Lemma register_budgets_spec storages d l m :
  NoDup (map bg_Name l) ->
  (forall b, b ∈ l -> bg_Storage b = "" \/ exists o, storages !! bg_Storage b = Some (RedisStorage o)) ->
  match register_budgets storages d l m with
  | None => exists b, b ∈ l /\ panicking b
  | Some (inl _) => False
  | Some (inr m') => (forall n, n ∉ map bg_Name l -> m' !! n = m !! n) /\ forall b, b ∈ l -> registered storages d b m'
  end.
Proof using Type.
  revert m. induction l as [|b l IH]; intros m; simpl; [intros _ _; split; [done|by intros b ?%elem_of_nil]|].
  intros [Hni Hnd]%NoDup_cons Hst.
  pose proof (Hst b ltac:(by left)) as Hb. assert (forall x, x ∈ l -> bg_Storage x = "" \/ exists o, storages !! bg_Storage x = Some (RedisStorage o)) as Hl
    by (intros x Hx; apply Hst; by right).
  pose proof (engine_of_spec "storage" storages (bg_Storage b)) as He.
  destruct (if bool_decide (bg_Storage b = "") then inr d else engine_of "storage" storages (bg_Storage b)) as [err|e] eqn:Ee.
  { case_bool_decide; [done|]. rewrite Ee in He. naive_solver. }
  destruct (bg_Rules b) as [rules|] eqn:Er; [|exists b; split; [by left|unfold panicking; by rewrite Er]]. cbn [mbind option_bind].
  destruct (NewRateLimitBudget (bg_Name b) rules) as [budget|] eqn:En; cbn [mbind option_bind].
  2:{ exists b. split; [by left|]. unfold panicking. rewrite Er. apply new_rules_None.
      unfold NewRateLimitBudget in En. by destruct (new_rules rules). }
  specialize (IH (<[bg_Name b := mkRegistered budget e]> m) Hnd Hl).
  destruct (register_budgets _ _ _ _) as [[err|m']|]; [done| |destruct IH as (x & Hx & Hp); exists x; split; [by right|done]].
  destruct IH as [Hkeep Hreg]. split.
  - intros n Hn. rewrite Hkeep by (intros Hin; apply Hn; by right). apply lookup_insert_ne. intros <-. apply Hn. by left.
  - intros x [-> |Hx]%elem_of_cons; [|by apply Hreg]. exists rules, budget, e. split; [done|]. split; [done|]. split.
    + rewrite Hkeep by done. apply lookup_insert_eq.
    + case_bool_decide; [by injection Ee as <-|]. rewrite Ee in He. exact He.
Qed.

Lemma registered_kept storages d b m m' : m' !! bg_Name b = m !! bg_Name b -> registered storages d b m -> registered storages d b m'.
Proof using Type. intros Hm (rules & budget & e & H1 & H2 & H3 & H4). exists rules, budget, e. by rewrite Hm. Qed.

...

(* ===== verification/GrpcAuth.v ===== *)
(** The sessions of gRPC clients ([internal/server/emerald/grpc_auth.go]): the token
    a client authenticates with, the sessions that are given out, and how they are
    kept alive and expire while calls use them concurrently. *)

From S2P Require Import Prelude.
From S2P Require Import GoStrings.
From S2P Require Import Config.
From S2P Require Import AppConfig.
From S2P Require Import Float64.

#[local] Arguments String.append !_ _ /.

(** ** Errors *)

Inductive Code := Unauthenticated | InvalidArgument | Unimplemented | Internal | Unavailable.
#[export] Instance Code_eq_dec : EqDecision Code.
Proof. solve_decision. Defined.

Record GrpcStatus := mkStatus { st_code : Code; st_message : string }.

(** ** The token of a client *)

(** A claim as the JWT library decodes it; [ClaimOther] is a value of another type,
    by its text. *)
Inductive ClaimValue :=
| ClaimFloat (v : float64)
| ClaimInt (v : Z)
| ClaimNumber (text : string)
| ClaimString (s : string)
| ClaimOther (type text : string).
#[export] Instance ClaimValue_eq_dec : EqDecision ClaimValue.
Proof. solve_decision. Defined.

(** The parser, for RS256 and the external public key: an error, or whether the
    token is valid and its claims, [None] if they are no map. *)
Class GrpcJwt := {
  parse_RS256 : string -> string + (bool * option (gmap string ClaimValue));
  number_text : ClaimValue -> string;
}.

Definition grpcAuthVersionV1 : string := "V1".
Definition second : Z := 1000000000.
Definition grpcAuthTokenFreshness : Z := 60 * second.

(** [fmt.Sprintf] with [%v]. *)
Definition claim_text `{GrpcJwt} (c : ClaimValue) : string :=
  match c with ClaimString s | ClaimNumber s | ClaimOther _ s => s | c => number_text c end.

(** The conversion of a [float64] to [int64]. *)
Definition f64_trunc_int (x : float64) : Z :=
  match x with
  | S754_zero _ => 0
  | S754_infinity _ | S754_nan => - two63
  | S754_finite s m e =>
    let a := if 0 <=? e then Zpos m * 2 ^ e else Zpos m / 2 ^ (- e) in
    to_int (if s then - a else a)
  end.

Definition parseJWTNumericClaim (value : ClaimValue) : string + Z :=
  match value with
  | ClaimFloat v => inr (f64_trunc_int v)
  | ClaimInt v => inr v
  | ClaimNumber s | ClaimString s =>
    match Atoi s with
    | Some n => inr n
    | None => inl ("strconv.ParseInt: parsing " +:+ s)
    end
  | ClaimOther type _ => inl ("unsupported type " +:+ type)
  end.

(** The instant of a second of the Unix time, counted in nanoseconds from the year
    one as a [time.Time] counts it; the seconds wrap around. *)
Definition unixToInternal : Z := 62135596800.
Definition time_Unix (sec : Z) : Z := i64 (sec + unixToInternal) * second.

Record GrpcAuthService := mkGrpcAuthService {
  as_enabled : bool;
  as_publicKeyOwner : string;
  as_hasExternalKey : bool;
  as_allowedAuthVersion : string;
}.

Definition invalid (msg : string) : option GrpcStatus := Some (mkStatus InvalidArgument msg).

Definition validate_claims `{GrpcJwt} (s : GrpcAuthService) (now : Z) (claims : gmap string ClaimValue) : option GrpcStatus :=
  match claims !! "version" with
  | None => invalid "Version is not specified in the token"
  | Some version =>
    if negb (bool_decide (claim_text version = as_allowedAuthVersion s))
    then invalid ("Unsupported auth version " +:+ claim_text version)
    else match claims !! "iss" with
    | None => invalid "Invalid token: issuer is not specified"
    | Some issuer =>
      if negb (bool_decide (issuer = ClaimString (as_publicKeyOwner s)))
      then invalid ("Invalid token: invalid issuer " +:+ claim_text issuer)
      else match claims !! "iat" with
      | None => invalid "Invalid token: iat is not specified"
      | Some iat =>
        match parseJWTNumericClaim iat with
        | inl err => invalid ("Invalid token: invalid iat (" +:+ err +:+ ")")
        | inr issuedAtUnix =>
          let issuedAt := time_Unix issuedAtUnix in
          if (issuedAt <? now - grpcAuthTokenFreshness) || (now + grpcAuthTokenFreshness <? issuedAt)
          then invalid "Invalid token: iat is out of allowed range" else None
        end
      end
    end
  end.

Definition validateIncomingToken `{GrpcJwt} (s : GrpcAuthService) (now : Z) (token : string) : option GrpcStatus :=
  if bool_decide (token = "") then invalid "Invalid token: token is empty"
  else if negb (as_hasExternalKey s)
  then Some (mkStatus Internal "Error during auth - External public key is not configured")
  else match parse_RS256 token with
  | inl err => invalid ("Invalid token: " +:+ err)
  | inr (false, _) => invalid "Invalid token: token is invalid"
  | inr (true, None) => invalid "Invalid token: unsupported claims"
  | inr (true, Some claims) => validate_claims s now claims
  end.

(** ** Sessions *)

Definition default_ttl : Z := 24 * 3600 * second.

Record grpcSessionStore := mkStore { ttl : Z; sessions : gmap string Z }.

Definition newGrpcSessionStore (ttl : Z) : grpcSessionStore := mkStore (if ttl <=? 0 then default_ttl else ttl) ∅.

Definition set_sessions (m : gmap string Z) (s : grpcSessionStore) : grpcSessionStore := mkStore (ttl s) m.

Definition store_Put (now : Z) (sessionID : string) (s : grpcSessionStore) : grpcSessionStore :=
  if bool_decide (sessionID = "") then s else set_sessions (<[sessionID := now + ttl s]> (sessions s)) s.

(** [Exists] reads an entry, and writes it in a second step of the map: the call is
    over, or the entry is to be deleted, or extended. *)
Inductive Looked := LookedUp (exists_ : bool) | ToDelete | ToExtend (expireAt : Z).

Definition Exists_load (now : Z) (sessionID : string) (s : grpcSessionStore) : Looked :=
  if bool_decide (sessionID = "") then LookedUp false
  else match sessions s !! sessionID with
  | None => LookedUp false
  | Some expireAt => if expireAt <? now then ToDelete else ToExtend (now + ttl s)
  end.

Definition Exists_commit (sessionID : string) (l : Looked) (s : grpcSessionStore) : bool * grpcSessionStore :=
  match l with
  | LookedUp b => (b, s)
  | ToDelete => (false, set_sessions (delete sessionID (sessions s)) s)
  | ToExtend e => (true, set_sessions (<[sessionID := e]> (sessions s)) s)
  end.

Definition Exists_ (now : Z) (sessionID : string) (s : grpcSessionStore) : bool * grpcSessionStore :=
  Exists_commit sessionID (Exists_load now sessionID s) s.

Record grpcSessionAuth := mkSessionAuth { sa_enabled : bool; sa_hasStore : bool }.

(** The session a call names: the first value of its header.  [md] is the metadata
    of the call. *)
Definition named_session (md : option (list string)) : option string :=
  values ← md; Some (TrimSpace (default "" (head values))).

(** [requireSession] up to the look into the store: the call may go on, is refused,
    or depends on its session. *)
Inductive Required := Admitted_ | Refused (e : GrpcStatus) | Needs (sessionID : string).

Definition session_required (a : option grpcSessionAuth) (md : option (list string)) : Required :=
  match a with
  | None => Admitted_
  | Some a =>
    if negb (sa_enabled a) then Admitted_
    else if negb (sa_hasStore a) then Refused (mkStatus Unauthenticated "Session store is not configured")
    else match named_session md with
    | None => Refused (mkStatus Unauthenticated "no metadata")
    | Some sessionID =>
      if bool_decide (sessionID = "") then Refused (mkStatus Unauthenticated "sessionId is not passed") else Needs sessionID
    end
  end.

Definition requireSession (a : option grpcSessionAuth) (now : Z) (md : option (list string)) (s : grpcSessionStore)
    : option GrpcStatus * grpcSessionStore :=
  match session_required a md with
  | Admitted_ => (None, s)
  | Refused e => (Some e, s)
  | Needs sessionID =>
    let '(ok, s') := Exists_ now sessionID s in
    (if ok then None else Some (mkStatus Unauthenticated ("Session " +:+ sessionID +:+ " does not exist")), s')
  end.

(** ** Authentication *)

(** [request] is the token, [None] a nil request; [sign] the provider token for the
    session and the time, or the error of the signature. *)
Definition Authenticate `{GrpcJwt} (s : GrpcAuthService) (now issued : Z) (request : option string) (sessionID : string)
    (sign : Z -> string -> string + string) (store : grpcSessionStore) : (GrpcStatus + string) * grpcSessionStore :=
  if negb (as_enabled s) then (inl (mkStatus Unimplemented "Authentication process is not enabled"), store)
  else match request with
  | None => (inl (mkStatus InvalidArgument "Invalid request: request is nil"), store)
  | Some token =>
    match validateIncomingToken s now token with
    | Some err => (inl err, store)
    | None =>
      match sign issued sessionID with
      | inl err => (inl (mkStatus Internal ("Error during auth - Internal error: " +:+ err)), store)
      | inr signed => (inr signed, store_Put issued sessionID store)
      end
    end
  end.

---

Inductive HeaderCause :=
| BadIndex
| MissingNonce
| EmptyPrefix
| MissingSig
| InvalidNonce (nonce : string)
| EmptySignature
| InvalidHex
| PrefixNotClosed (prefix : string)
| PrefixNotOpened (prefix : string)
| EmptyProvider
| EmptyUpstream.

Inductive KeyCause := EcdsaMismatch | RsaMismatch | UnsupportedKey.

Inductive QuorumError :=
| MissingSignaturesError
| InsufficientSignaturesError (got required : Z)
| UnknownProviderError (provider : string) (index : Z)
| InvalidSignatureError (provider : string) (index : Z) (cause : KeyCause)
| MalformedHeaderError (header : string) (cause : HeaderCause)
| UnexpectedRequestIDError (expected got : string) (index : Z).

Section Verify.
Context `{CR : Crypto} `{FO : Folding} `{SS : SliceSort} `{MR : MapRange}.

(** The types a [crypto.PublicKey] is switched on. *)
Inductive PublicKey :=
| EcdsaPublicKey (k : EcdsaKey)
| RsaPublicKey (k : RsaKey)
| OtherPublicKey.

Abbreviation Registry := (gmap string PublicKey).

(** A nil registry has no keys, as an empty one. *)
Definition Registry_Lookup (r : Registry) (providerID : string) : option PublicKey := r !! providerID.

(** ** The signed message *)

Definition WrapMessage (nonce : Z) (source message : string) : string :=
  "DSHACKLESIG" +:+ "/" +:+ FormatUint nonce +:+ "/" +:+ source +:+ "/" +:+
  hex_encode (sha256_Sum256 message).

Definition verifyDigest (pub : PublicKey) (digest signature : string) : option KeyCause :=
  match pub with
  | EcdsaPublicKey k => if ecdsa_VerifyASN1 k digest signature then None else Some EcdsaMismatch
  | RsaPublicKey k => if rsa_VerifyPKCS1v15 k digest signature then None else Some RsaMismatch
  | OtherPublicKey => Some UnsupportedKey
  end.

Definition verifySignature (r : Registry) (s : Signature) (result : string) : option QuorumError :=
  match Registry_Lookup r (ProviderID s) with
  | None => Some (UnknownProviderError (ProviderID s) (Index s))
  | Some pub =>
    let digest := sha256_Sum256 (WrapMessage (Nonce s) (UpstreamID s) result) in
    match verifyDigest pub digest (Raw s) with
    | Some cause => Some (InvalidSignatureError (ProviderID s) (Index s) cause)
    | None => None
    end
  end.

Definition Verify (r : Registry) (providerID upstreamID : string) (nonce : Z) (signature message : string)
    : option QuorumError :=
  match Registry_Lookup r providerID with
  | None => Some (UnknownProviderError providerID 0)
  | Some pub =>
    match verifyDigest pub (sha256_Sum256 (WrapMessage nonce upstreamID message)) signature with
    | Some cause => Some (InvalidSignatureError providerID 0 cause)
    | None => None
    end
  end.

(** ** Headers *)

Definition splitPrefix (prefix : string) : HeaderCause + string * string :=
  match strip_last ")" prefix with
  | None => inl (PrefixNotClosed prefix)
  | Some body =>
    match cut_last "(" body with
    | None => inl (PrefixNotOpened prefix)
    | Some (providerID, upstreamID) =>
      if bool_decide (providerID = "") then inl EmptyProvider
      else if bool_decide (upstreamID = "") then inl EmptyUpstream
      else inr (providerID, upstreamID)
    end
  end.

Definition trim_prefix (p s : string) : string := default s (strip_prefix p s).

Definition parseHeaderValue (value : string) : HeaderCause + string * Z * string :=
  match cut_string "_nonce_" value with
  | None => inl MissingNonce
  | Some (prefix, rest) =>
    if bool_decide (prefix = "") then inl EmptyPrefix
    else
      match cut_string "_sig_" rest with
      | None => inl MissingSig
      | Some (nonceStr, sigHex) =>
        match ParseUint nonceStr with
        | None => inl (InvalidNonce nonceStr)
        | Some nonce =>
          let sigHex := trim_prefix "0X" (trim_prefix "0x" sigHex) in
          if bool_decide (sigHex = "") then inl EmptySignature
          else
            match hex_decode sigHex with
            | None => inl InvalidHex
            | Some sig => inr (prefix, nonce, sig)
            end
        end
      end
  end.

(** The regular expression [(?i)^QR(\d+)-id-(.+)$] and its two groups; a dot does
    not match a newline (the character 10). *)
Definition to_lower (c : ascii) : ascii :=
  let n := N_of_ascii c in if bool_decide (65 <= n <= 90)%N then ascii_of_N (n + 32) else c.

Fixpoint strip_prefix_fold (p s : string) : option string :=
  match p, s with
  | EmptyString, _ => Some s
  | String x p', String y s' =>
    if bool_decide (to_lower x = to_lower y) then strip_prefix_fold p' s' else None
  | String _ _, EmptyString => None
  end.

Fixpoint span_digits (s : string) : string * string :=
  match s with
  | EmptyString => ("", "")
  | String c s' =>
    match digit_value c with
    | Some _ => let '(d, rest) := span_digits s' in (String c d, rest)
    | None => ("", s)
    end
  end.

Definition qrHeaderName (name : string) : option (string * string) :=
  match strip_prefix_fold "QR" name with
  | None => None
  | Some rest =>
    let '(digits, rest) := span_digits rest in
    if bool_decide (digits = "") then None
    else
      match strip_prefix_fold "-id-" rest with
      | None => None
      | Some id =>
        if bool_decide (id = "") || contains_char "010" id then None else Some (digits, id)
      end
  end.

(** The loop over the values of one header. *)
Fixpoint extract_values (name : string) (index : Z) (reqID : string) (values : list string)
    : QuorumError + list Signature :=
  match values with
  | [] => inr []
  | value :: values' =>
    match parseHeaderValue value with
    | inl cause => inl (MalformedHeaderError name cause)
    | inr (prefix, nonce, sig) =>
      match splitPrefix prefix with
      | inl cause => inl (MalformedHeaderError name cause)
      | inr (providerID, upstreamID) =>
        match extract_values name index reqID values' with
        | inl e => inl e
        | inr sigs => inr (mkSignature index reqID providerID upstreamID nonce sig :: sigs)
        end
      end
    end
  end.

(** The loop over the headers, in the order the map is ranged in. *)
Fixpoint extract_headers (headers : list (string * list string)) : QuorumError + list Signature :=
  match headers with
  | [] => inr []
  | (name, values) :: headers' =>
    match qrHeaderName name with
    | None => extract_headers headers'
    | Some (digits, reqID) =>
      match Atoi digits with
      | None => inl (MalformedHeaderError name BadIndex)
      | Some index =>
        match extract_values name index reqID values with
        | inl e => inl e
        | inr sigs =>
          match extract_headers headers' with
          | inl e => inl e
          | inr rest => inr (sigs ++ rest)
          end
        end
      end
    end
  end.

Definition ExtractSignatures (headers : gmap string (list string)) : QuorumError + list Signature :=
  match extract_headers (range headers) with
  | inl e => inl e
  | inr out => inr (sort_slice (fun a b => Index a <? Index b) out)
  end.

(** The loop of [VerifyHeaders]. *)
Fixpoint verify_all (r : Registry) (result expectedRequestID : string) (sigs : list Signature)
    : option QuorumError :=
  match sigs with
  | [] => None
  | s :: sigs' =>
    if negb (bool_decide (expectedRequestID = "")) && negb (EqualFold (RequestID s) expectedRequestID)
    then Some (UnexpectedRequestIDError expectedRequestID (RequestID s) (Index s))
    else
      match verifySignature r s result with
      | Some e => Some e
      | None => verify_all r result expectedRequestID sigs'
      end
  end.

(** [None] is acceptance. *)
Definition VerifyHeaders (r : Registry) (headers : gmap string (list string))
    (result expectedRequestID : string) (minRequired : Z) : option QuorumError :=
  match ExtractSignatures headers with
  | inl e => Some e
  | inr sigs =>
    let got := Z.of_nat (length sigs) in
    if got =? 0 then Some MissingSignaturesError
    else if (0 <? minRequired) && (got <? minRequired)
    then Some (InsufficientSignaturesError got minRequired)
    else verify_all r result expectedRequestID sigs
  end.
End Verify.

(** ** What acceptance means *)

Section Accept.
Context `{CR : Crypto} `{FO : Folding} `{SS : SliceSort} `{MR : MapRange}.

Work instructions: Among the lines above, repeat exactly those from the line with "Lemma register_budgets_spec storages" to the line with "pose proof (Hst", counting both ends.

Answer for this exercise:
Lemma register_budgets_spec storages d l m :
  NoDup (map bg_Name l) ->
  (forall b, b ∈ l -> bg_Storage b = "" \/ exists o, storages !! bg_Storage b = Some (RedisStorage o)) ->
  match register_budgets storages d l m with
  | None => exists b, b ∈ l /\ panicking b
  | Some (inl _) => False
  | Some (inr m') => (forall n, n ∉ map bg_Name l -> m' !! n = m !! n) /\ forall b, b ∈ l -> registered storages d b m'
  end.
Proof using Type.
  revert m. induction l as [|b l IH]; intros m; simpl; [intros _ _; split; [done|by intros b ?%elem_of_nil]|].
  intros [Hni Hnd]%NoDup_cons Hst.
  pose proof (Hst b ltac:(by left)) as Hb. assert (forall x, x ∈ l -> bg_Storage x = "" \/ exists o, storages !! bg_Storage x = Some (RedisStorage o)) as Hl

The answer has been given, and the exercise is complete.